Abstract: TH-PO670
Impact of Angiotensin Converting Enzyme Inhibitors and Angiotensin II Receptor Blockers on Erythropoiesis-Stimulating Agents in the CKD Population in Singapore
Session Information
- Anemia and Iron Metabolism
November 03, 2022 | Location: Exhibit Hall, Orange County Convention Center‚ West Building
Abstract Time: 10:00 AM - 12:00 PM
Category: Anemia and Iron Metabolism
- 200 Anemia and Iron Metabolism
Author
- Quek, Karmen, Changi General Hospital, Singapore, Singapore
Background
The hypothesis that angiotensin converting enzyme inhibitors (ACEi) and angiotensin II receptor blockers (ARB) affect erythropoiesis stimulating agent (ESA) dosing requirement remains controversial.
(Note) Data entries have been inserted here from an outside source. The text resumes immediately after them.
(** the port does not matter to the limiter.  For an address
    [host:port] without further colons or brackets, and for the bracketed IPv6
    form [[host]:port], the key is the host: a client cannot get a second bucket
    by connecting from another port. *)
Theorem client_ip_host host port :
  plain host → plain port → no_byte ":" port →
  (no_byte ":" host → client_ip (host +:+ ":" +:+ port) = host) ∧
  client_ip ("[" +:+ host +:+ "]:" +:+ port) = host.
Proof.
  intros [Ho Hc] [Ho' Hc'] Hp. unfold client_ip, SplitHostPort. split.
  - intros Hh. change (":" +:+ port) with (String ":" port). rewrite last_index_app by done.
    rewrite bool_decide_eq_false_2; [|destruct host as [|a host]; [done|]; simpl;
      apply no_byte_cons in Ho as [? _]; congruence].
    rewrite string_take_app, Hh. cbn [string_drop].
    assert (∀ c, c ≠ ":"%char → no_byte c host → no_byte c port →
      index_byte c (host +:+ String ":" port) = None) as H.
    { intros c Hne H1 H2. apply no_byte_app. split; [done|]. by apply no_byte_cons. }
    by rewrite !H.
  - set (F := "[" +:+ host +:+ "]:" +:+ port).
    assert (F = ("[" +:+ host +:+ "]") +:+ String ":" port) as E1
      by (unfold F; by rewrite <- !String_app_assoc).
    assert (F = ("[" +:+ host) +:+ String "]" (String ":" port)) as E2 by done.
    assert (last_index_byte ":" F = Some (2 + String.length host)) as ->.
    { rewrite E1, last_index_app by done. rewrite !String_length_app. simpl. f_equal. lia. }
    rewrite bool_decide_eq_true_2 by done.
    assert (index_byte "]" F = Some (1 + String.length host)) as ->
      by (rewrite E2, index_byte_app; [done|by apply no_byte_cons]).
    assert (String.length F = 3 + String.length host + String.length port) as ->
      by (rewrite E2, !String_length_app; simpl; lia).
    rewrite bool_decide_eq_false_2, bool_decide_eq_true_2 by lia.
    assert (string_drop 1 F = host +:+ String "]" (String ":" port)) as -> by done.
    assert (string_drop (S (1 + String.length host)) F = String ":" port) as ->.
    { change (string_drop (S (1 + String.length host)) F) with
        (string_drop (1 + String.length host) (host +:+ String "]" (String ":" port))).
      by rewrite Nat.add_comm, string_drop_app. }
    assert (∀ c, no_byte c host → c ≠ "]"%char → c ≠ ":"%char → no_byte c port →
      index_byte c (host +:+ String "]" (String ":" port)) = None) as H.
    { intros. apply no_byte_app. split; [done|]. by rewrite !no_byte_cons. }
    rewrite H by done.
    assert (index_byte "]" (String ":" port) = None) as -> by (by apply no_byte_cons).
    replace (1 + String.length host - 1) with (String.length host) by lia.
    by rewrite string_take_app.
Qed.
(** One round of the read loop.  A read on a cancelled context only fails. *)
Definition read (c : conn) (r : conn_read) : option conn :=
  match cn_reader c with
  | Reading =>
      if cn_cancelled c && negb (match r with ReadError None => true | _ => false end) then None
      else
        let log := with_cmds c (cn_cmds c) (cn_reads c ++ [r]) in
        match readLoop_round (cn_id c) (cn_out c) r with
        | Ended u => Some (with_reader log (Sending u))
        | Continue out send =>
            let log := with_out log out (cn_queued c ++ drop (length (cn_out c)) out) in
            Some (with_reader log (match send with Some x => Putting x | None => Reading end))
        end
  | _ => None
  end.

(** [h.send] returns, the command taken, or refused because the hub has stopped; its
    answer is not looked at, and [cn_cmds] has the command either way.
    After a frame's command the loop reads on, after the leave the teardown goes on. *)
Definition h_send (c : conn) : option conn :=
  match cn_reader c with
  | Putting x => Some (with_reader (with_cmds c (cn_cmds c ++ [x]) (cn_reads c)) Reading)
  | Sending u =>
      Some (with_reader (with_cmds c (cn_cmds c ++ [leaveCmd (cn_id c) (cn_gen c) u]) (cn_reads c))
              Kicking)
  | _ => None
  end.

(** The teardown: [kick]; then, once the writer is gone, [cancel] and the closing
    handshake. *)
Definition kick_self (c : conn) : option conn :=
  match cn_reader c with Kicking => Some (with_reader (kick_conn c) Waiting) | _ => None end.
Definition finish (c : conn) : option conn :=
  match cn_reader c, cn_writer c with
  | Waiting, Exited => Some (with_reader (close_socket (cancel c (cn_stopped c))) Returned)
  | _, _ => None
  end.

(** ** The writer *)

(** A frame is there: take it and start writing. *)
Definition take (c : conn) : option conn :=
  match cn_writer c, cn_out c with
  | Selecting, b :: out => Some (with_writer (with_out c out (cn_queued c)) (Writing b))
  | Draining, b :: out => Some (with_writer (with_out c out (cn_queued c)) (Flushing b))
  | _, _ => None
  end.
(** The write returns; a failed one ends the writer. *)
Definition wrote (c : conn) (ok : bool) : option conn :=
  match cn_writer c with
  | Writing b =>
      Some (if ok then with_writer (with_wire c (cn_wire c ++ [b]) (cn_failed c)) Selecting
            else with_writer (cancel (with_wire c (cn_wire c) true) (cn_stopped c)) Exited)
  | Flushing b =>
      Some (if ok then with_writer (with_wire c (cn_wire c ++ [b]) (cn_failed c)) Draining
            else with_writer (cancel (with_wire c (cn_wire c) true) (cn_stopped c)) Exited)
  | _ => None
  end.
(** The select sees the kick, or the end of the context. *)
Definition see_kick (c : conn) : option conn :=
  match cn_writer c with
  | Selecting => if cn_kicked c then Some (with_writer c Draining) else None
  | _ => None
  end.
Definition see_done (c : conn) : option conn :=
  match cn_writer c with
  | Selecting => if cn_cancelled c then Some (with_writer c Exited) else None
  | _ => None
  end.
(** [drainAndCancel] finds nothing left. *)
Definition drained (c : conn) : option conn :=
  match cn_writer c, cn_out c with
  | Draining, [] => Some (with_writer (cancel c (cn_stopped c)) Exited)
  | _, _ => None
  end.

(** ** Around them *)

(** The hub queues a frame without blocking. *)
Definition hub_queue (c : conn) (f : bytes) : option conn :=
  match chan_try_send sendBuffer (cn_out c) f with
  | Some out => Some (with_out c out (cn_queued c ++ [f]))
  | None => None
  end.

Inductive own : conn → conn → Prop :=
| own_read c c' : cn_cancelled c = true → read c (ReadError None) = Some c' → own c c'
| own_kick c c' : kick_self c = Some c' → own c c'
| own_finish c c' : finish c = Some c' → own c c'
| own_take c c' : take c = Some c' → own c c'
| own_wrote c c' ok : wrote c ok = Some c' → own c c'
| own_see_kick c c' : see_kick c = Some c' → own c c'
| own_see_done c c' : see_done c = Some c' → own c c'
| own_drained c c' : drained c = Some c' → own c c'.

Inductive outside : conn → conn → Prop :=
| out_read c c' r : cn_cancelled c = false → read c r = Some c' → outside c c'
| out_queue c c' f : hub_queue c f = Some c' → outside c c'
| out_kick c : outside c (kick_conn c)
| out_stop c : outside c (cancel c true).

(** The hub takes a command, or has stopped. *)
Definition let_on (c c' : conn) : Prop := h_send c = Some c'.

Definition cstep (c c' : conn) : Prop := own c c' ∨ let_on c c' ∨ outside c c'.

(** ** The hello before it *)

(** In the read of the first frame; in [h.send] with the join or resume; waiting for
    the reply; given up, with what the peer is told; served. *)
Inductive greeting :=
| Helloing
| Offering (a : hello_action)
| Awaiting (a : hello_action)
| GaveUp (report : option Error)
| Served (c : conn).

Definition offer (a : hello_action) : greeting :=
  match a with GiveUp report => GaveUp report | a => Offering a end.

(** [handle] after the hello: a failed one ends it; otherwise the writer is started
    and the read loop entered. *)
Definition handle (hello : result Error (ParticipantID * N)) (out : list bytes) : greeting :=
  match hello with
  | Err e => GaveUp (Some e)
  | Ok (id, gen) => Served (start id gen out)
  end.

(** A resume's reply, less the slot's own channel. *)
Definition hello_slot (id : ParticipantID) (r : option resumeReply) : result Error (ParticipantID * N) :=
  rbind (hello_resumed id r) (λ p, Ok p.1).

(** The hub's reply comes with a channel of its own capacity. *)
Inductive gstep : greeting → greeting → Prop :=
| g_read s maxP now r s' a : hello s maxP now r = (s', a) → gstep Helloing (offer a)
| g_sent a : gstep (Offering a) (Awaiting a)
| g_refused h isCreate : gstep (Offering (SendJoin h isCreate)) (handle (hello_joined None) [])
| g_gone h id token : gstep (Offering (SendResume h id token))
    (handle (hello_slot id None) [])
| g_joined h isCreate jr out : (length out ≤ sendBuffer)%nat →
    gstep (Awaiting (SendJoin h isCreate)) (handle (hello_joined (Some jr)) out)
| g_resumed h id token rr out : (length out ≤ sendBuffer)%nat →
    gstep (Awaiting (SendResume h id token)) (handle (hello_slot id (Some rr)) out)
| g_conn c c' : cstep c c' → gstep (Served c) (Served c').

(** While the hello waits for the hub's reply nothing but the reply moves it: there is
    no timeout, and a hub that stops before it replies leaves it there. *)
Lemma awaiting_reply a g : gstep (Awaiting a) g →
  ∃ r out, (length out ≤ sendBuffer)%nat ∧ g = handle r out.
Proof. inversion 1; subst; eauto. Qed.
End Steps.

(** ** Reachable states *)

Section Properties.
Context {WC : WireCodec}.

(** The frame in the writer's hands. *)
Definition in_hand (c : conn) : list bytes :=
  match cn_writer c with Writing b | Flushing b => [b] | _ => [] end.

(** The commands of [conn_cmds] do not depend on the buffer. *)
Definition cmds_of (id : ParticipantID) (gen : N) (reads : list conn_read) : list cmd :=
  conn_cmds id gen [] reads.

Lemma round_out id out out' r :
  match readLoop_round id out r, readLoop_round id out' r with
  | Ended u, Ended u' => u = u'
  | Continue _ s, Continue _ s' => s = s'
  | _, _ => False
  end.
Proof.
  unfold readLoop_round. destruct (readFrame r) as [[typ raw]|[[]| |]]; try done.
  case_bool_decide; [by destruct (Body Ping raw)|].
  destruct (_ || _); [done|]. by case_bool_decide.
Qed.

Lemma conn_cmds_out id gen out out' reads :
  conn_cmds id gen out reads = conn_cmds id gen out' reads.
Proof.
  revert out out'. induction reads as [|r reads IH]; intros out out'; [done|]. simpl.
  pose proof (round_out id out out' r) as H.
  destruct (readLoop_round id out r), (readLoop_round id out' r); try done; subst; [done|].
  f_equal. apply IH.
Qed.

(** The reads so far have all been rounds that went on, and gave these commands. *)
Definition going (id : ParticipantID) (gen : N) (reads : list conn_read) (cmds : list cmd) : Prop :=
  ∀ rest, cmds_of id gen (reads ++ rest) = cmds ++ cmds_of id gen rest.

Lemma going_snoc id gen reads cmds r out out' send :
  going id gen reads cmds → readLoop_round id out r = Continue out' send →
  going id gen (reads ++ [r]) (cmds ++ option_list send).
Proof.
  intros Hg Hr rest. rewrite <- !(assoc_L (++)), Hg. f_equal. unfold cmds_of. simpl.
  pose proof (round_out id out [] r) as H. rewrite Hr in H.
  destruct (readLoop_round id [] r) as [|o s]; [done|]. subst s. f_equal. apply conn_cmds_out.
Qed.

Lemma going_ended id gen reads cmds r out u :
  going id gen reads cmds → readLoop_round id out r = Ended u →
  cmds_of id gen (reads ++ [r]) = cmds ++ [leaveCmd id gen u].
Proof.
  intros Hg Hr. rewrite Hg. f_equal. unfold cmds_of. simpl.
  pose proof (round_out id out [] r) as H. rewrite Hr in H.
  by destruct (readLoop_round id [] r) as [u'|]; [subst|].
Qed.

(** What the hub has been sent, by where [handle] is. *)
Definition sent_ok (c : conn) : Prop :=
  let all := cmds_of (cn_id c) (cn_gen c) (cn_reads c) in
  match cn_reader c with
  | Reading => going (cn_id c) (cn_gen c) (cn_reads c) (cn_cmds c)
  | Putting x => going (cn_id c) (cn_gen c) (cn_reads c) (cn_cmds c ++ [x])
  | Sending u => all = cn_cmds c ++ [leaveCmd (cn_id c) (cn_gen c) u]
  | _ => all = cn_cmds c
  end.

Record cinv (c : conn) : Prop := {
  ci_kick : cn_kicked c = cn_once c;
  ci_panic : cn_panic c = false;
  ci_torn : cn_reader c = Waiting ∨ cn_reader c = Returned → cn_kicked c = true;
  ci_socket : cn_closed c = true ↔ cn_reader c = Returned;
  ci_returned : cn_reader c = Returned → cn_writer c = Exited;
  ci_sent : sent_ok c;
  ci_exited : cn_writer c = Exited → cn_cancelled c = true;
  ci_cancelled : cn_cancelled c = true → cn_stopped c = false → cn_writer c = Exited;
  ci_drains : cn_writer c = Draining ∨ (∃ b, cn_writer c = Flushing b) → cn_kicked c = true;
  ci_live : cn_writer c ≠ Exited → cn_wire c ++ in_hand c ++ cn_out c = cn_queued c ∧
                                   cn_failed c = false;
  ci_prefix : cn_wire c `prefix_of` cn_queued c;
  ci_bound : (length (cn_out c) ≤ sendBuffer)%nat }.

Lemma start_cinv id gen out : (length out ≤ sendBuffer)%nat → cinv (start id gen out).
Proof.
  intros Hl. split; simpl; try done; try (by intros [|]); try (by intros [|[]]).
  apply prefix_nil.
Qed.

Lemma queueFrame_grows `{Cbor T} out t (body : T) :
  (length out ≤ sendBuffer)%nat →
  ∃ fs, (queueFrame out t body).1 = out ++ fs ∧ (length (out ++ fs) ≤ sendBuffer)%nat ∧
        (length fs ≤ 1)%nat.
Proof.
  intros Hl. unfold queueFrame. destruct (Encode t body) as [f|];
    [|exists []; rewrite app_nil_r; simpl; auto with lia].
  unfold chan_try_send. case_bool_decide; simpl.
  - exists [f]. rewrite length_app. simpl. split; [done|]. lia.
  - exists []. rewrite app_nil_r. simpl. auto with lia.
Qed.

Lemma round_grows id out r out' send :
  (length out ≤ sendBuffer)%nat → readLoop_round id out r = Continue out' send →
  ∃ fs, out' = out ++ fs ∧ (length out' ≤ sendBuffer)%nat ∧ (length fs ≤ 1)%nat.
Proof.
  intros Hl. unfold readLoop_round. destruct (readFrame r) as [[typ raw]|[[]| |]]; try done.
  assert (∃ fs, out = out ++ fs ∧ (length out ≤ sendBuffer)%nat ∧ (length fs ≤ 1)%nat) as Hsame
    by (exists []; rewrite app_nil_r; simpl; auto with lia).
  case_bool_decide.
  { destruct (Body Ping raw) as [p|]; intros [= <- _]; [|done].
    destruct (queueFrame_grows out MsgPong (mkPong (ping_Nonce p)) Hl) as (fs & E & ? & ?).
    exists fs. by rewrite E. }
  destruct (_ || _); [by intros [= <- _]|]. case_bool_decide; [by intros [= <- _]|].
  intros [= <- _]. destruct (queueFrame_grows out MsgError
    (mkError ErrCodeBadFrame "unexpected message type") Hl) as (fs & E & ? & ?).
  exists fs. by rewrite E.
Qed.

Lemma grow_cinv c fs :
  cinv c → (length (cn_out c ++ fs) ≤ sendBuffer)%nat →
  cinv (with_out c (cn_out c ++ fs) (cn_queued c ++ fs)).
Proof.
  intros [] Hl. split; try done; simpl.
  - intros Hw. destruct (ci_live0 Hw) as [<- ?]. split; [|done]. by rewrite <- !(assoc_L (++)).
  - by apply prefix_app_r.
Qed.

Lemma kick_cinv c : cinv c → cinv (kick_conn c).
Proof.
  intros Hi. pose proof Hi as []. unfold kick_conn. destruct (cn_once c) eqn:E; [done|].
  by split.
Qed.

Lemma cancel_cinv c : cinv c → cinv (cancel c true).
Proof. intros []. by split. Qed.

Lemma read_cinv c r c' : cinv c → read c r = Some c' → cinv c'.
Proof.
  intros Hi H. unfold read in H. destruct (cn_reader c) eqn:Er; try done.
  destruct (_ && _); [done|]. pose proof Hi as []. unfold sent_ok in *. rewrite Er in *.
  destruct (readLoop_round _ _ _) as [u|out send] eqn:Hr; injection H as <-.
  - split; try done; simpl; try (by intros [|]); [by split; [intros ?%ci_socket0|]|].
    unfold sent_ok. simpl. by eapply going_ended.
  - destruct (round_grows _ _ _ _ _ ci_bound0 Hr) as (fs & -> & Hl & _).
    rewrite drop_app_length. pose proof (grow_cinv c fs Hi Hl) as [].
    pose proof (going_snoc _ _ _ _ _ _ _ _ ci_sent0 Hr) as Hg.
    split; try done; simpl; unfold sent_ok; simpl; destruct send; rewrite ?app_nil_r in Hg; try done;
      try (by intros [|]); by split; [intros ?%ci_socket0|].
Qed.

Ltac step_cases H :=
  repeat match type of H with
         | match ?x with _ => _ end = _ => destruct x eqn:?; try done
         | (if ?x then _ else _) = _ => destruct x eqn:?; try done
         end;
  simplify_eq.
To test this hypothesis in the local population, a retrospective observational cohort study was conducted in a group of chronic kidney disease patients with renal anaemia.
Methods
The effect of ACEi and ARBs were evaluated by tracing the ESA dosing requirement and haemoglobin concentration achieved within 6 months of newly initiating an ACEi or ARB. Results from 200 patients were compared between patients receiving ESA alone (control arm, N=100) and patients receiving both ESA and ACEi or ARB (intervention arm, N=100). Patients were further divided into 3 groups: ESA alone (N=100), ESA and ACEi (N=50), ESA and ARB (N=50) for stratified analysis. The outcomes evaluated after a 6-month follow-up include ESA dose, haemoglobin concentration and erythropoietin resistance index (ERI). Multiple linear regression analysis with adjustment was performed to eliminate the influence of confounding factors in the heterogeneous patient groups.
Results
The ACEi studied were enalapril (N=33), lisinopril (N=15) and perindopril (N=2). The ARBs studied were losartan (N=23), irbesartan (N=13), telmisartan (N=12) and valsartan (N=2). The addition of ACEi and ARB did not have an effect on ESA dosing requirement (84.1±50.6 vs 91.1±58.1U/kg/week, P=0.37) and haemoglobin concentration (10.7±1.3 vs 10.6±1.2g/dL, P=0.67) in both direct comparison and multiple linear regression analysis. For the stratified analysis, two parameters in the multiple linear regression model, baseline haemoglobin concentration and ESA dose had an effect on ESA dose (P=0.033 and P=0.001, respectively) and ERI (P<0.001 for both) at the end of the 6-month follow-up period.
Conclusion
The findings of this study suggest that ACE inhibitors and ARBs do not contribute to ESA resistance and may be used as indicated in the local CKD population. Nevertheless, given the wide divide in current opinion, it may be prudent to trial dose reduction or cessation of ACEi or ARB in patients if there is no other clearly definable cause for ESA hyporesponsiveness and if the anticipated benefits exceed the anticipated risks.